● **Exercise directions**
From the first line of the data through the line containing "B <$> match r with", return each line exactly.

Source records
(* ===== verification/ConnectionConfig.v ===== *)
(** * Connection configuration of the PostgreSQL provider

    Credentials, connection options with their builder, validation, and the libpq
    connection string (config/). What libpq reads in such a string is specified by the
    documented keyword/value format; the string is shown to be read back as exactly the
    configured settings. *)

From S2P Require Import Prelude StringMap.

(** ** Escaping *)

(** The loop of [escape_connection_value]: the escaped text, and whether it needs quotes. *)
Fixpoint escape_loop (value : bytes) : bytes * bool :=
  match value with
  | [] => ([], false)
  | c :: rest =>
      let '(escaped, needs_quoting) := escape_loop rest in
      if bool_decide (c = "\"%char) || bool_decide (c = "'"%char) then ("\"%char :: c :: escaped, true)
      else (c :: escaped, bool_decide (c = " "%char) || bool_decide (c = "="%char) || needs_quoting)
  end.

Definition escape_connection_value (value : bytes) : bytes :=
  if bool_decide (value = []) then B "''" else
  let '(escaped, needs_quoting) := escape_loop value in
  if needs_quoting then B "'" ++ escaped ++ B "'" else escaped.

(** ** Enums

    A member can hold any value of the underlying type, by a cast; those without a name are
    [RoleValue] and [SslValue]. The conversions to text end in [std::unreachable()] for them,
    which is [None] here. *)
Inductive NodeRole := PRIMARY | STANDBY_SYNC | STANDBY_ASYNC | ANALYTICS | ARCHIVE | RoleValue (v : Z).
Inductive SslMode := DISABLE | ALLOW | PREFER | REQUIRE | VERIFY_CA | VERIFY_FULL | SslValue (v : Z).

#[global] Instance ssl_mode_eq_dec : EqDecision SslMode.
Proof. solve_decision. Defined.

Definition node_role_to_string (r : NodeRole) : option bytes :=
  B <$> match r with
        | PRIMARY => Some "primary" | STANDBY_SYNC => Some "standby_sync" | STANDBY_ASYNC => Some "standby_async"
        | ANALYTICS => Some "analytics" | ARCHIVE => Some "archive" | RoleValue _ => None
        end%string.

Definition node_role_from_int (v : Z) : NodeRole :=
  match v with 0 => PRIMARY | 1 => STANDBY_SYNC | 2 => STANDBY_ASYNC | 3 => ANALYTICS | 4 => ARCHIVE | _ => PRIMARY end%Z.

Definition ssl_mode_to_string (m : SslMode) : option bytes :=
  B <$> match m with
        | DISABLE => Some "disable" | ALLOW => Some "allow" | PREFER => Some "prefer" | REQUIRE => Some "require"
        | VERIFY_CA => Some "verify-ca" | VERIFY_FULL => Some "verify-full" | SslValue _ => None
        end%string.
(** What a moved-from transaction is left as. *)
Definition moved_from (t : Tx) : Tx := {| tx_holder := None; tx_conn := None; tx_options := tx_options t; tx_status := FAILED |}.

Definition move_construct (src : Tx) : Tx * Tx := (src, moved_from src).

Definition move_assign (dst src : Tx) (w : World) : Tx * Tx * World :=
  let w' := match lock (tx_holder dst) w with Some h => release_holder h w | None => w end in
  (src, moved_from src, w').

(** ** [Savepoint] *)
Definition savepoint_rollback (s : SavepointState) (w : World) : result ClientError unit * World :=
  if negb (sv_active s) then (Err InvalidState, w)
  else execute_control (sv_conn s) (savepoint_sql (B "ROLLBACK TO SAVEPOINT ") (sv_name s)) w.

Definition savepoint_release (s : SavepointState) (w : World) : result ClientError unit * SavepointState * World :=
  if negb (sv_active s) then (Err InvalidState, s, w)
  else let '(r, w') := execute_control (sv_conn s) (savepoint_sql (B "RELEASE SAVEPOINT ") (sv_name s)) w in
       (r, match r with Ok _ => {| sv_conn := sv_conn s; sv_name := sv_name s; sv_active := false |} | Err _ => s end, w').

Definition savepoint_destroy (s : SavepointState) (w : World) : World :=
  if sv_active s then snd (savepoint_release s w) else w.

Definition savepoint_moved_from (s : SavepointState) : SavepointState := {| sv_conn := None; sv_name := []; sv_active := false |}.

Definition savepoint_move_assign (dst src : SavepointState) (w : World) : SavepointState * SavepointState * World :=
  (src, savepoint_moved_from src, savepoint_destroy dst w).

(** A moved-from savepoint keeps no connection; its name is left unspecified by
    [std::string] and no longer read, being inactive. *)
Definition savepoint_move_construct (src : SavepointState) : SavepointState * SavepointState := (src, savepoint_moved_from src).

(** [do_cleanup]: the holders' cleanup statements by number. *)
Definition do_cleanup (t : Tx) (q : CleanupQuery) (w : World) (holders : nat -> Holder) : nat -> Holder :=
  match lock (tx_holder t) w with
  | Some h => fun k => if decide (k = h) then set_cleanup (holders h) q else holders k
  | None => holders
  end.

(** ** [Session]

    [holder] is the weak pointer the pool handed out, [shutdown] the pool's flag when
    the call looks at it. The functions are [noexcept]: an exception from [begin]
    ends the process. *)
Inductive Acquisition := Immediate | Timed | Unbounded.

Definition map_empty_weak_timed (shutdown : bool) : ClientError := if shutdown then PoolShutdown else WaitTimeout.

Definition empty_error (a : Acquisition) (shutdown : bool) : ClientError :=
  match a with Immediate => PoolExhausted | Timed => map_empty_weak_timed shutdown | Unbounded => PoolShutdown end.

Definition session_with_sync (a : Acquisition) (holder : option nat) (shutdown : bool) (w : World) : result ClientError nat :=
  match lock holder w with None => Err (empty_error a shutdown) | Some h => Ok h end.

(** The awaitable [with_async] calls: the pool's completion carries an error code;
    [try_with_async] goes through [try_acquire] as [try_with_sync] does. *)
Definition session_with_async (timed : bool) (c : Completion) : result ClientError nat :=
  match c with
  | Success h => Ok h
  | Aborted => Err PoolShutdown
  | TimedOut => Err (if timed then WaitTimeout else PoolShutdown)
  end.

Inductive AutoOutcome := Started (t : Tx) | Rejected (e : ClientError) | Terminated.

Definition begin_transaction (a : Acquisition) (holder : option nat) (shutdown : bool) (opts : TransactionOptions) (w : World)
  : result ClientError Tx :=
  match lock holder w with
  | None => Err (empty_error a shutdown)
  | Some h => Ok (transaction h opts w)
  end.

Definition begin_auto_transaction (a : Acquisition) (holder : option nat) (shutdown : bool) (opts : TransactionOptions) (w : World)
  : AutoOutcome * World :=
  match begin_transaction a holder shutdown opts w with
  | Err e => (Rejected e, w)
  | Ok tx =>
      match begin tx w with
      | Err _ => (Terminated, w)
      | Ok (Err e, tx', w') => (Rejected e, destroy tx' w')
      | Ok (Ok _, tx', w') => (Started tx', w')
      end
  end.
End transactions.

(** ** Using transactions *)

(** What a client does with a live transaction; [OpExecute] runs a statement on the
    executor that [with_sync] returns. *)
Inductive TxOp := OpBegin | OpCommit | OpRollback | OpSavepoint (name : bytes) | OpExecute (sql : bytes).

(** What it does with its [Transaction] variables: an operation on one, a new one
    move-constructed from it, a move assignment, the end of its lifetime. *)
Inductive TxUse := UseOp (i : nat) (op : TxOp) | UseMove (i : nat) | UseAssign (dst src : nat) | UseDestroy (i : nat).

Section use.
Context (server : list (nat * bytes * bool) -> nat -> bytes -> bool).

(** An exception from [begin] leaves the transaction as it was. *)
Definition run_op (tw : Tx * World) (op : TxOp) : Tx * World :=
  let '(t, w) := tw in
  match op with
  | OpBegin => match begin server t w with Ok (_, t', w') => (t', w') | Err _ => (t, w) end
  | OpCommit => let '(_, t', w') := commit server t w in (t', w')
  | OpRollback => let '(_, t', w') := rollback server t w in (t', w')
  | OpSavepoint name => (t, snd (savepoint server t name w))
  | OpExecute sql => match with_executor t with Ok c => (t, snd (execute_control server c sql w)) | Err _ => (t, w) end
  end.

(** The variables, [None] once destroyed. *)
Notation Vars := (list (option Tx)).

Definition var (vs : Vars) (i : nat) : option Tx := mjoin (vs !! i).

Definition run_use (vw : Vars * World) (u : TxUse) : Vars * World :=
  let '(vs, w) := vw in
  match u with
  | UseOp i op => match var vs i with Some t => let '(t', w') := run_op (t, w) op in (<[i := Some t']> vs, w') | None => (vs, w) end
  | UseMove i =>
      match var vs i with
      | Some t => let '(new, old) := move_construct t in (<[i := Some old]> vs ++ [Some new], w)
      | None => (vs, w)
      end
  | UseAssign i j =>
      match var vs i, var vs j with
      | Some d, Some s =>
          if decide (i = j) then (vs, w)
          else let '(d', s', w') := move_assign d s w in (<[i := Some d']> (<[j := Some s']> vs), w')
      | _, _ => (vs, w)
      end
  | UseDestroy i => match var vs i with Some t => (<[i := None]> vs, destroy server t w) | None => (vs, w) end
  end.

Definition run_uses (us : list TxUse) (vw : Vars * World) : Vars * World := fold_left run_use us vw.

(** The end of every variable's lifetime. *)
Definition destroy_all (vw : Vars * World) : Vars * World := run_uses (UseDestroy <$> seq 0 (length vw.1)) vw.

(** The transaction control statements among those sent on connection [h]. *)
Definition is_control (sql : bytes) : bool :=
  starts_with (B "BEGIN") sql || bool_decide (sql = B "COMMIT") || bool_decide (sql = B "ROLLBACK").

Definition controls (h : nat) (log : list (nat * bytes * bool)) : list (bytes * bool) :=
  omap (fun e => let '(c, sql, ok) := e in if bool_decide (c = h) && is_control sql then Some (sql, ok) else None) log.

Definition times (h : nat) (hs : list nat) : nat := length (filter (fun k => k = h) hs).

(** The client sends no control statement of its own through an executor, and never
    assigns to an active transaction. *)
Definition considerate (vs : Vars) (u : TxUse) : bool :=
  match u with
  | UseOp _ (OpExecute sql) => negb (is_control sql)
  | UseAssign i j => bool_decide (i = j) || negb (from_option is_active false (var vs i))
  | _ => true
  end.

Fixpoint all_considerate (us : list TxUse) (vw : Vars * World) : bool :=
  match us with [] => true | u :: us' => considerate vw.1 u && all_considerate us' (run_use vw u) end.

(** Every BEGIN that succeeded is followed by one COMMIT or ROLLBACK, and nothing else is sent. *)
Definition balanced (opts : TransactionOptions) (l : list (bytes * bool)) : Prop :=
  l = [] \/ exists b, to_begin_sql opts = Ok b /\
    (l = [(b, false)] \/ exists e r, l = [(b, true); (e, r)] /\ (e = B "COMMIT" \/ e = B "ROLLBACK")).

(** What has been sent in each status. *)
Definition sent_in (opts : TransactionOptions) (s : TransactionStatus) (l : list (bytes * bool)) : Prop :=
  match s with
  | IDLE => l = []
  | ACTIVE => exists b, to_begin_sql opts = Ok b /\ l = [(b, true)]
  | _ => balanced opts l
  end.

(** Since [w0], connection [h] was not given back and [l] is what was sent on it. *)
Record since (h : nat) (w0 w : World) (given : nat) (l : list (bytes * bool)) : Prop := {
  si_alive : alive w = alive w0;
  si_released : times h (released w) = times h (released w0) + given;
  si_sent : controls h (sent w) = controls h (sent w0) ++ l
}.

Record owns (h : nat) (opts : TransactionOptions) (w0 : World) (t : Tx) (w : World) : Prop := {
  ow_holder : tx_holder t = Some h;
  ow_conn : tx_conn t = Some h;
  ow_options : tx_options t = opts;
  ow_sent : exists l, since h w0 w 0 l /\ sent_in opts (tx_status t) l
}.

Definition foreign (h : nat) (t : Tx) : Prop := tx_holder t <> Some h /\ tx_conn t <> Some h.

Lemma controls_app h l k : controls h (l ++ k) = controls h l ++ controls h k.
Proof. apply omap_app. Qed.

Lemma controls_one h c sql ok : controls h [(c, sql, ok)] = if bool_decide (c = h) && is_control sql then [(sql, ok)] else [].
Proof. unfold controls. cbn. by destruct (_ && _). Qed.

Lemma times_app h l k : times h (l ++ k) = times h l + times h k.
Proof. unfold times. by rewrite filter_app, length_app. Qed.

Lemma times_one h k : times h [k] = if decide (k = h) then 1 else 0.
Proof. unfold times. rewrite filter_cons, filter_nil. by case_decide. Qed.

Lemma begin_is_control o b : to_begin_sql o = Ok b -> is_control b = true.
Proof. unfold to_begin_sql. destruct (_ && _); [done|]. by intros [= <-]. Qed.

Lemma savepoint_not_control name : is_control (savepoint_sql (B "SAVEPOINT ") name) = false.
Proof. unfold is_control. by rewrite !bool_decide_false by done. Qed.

● **Answer area**
(* ===== verification/ConnectionConfig.v ===== *)
(** * Connection configuration of the PostgreSQL provider

    Credentials, connection options with their builder, validation, and the libpq
    connection string (config/). What libpq reads in such a string is specified by the
    documented keyword/value format; the string is shown to be read back as exactly the
    configured settings. *)

From S2P Require Import Prelude StringMap.

(** ** Escaping *)

(** The loop of [escape_connection_value]: the escaped text, and whether it needs quotes. *)
Fixpoint escape_loop (value : bytes) : bytes * bool :=
  match value with
  | [] => ([], false)
  | c :: rest =>
      let '(escaped, needs_quoting) := escape_loop rest in
      if bool_decide (c = "\"%char) || bool_decide (c = "'"%char) then ("\"%char :: c :: escaped, true)
      else (c :: escaped, bool_decide (c = " "%char) || bool_decide (c = "="%char) || needs_quoting)
  end.

Definition escape_connection_value (value : bytes) : bytes :=
  if bool_decide (value = []) then B "''" else
  let '(escaped, needs_quoting) := escape_loop value in
  if needs_quoting then B "'" ++ escaped ++ B "'" else escaped.

(** ** Enums

    A member can hold any value of the underlying type, by a cast; those without a name are
    [RoleValue] and [SslValue]. The conversions to text end in [std::unreachable()] for them,
    which is [None] here. *)
Inductive NodeRole := PRIMARY | STANDBY_SYNC | STANDBY_ASYNC | ANALYTICS | ARCHIVE | RoleValue (v : Z).
Inductive SslMode := DISABLE | ALLOW | PREFER | REQUIRE | VERIFY_CA | VERIFY_FULL | SslValue (v : Z).

#[global] Instance ssl_mode_eq_dec : EqDecision SslMode.
Proof. solve_decision. Defined.

Definition node_role_to_string (r : NodeRole) : option bytes :=
  B <$> match r with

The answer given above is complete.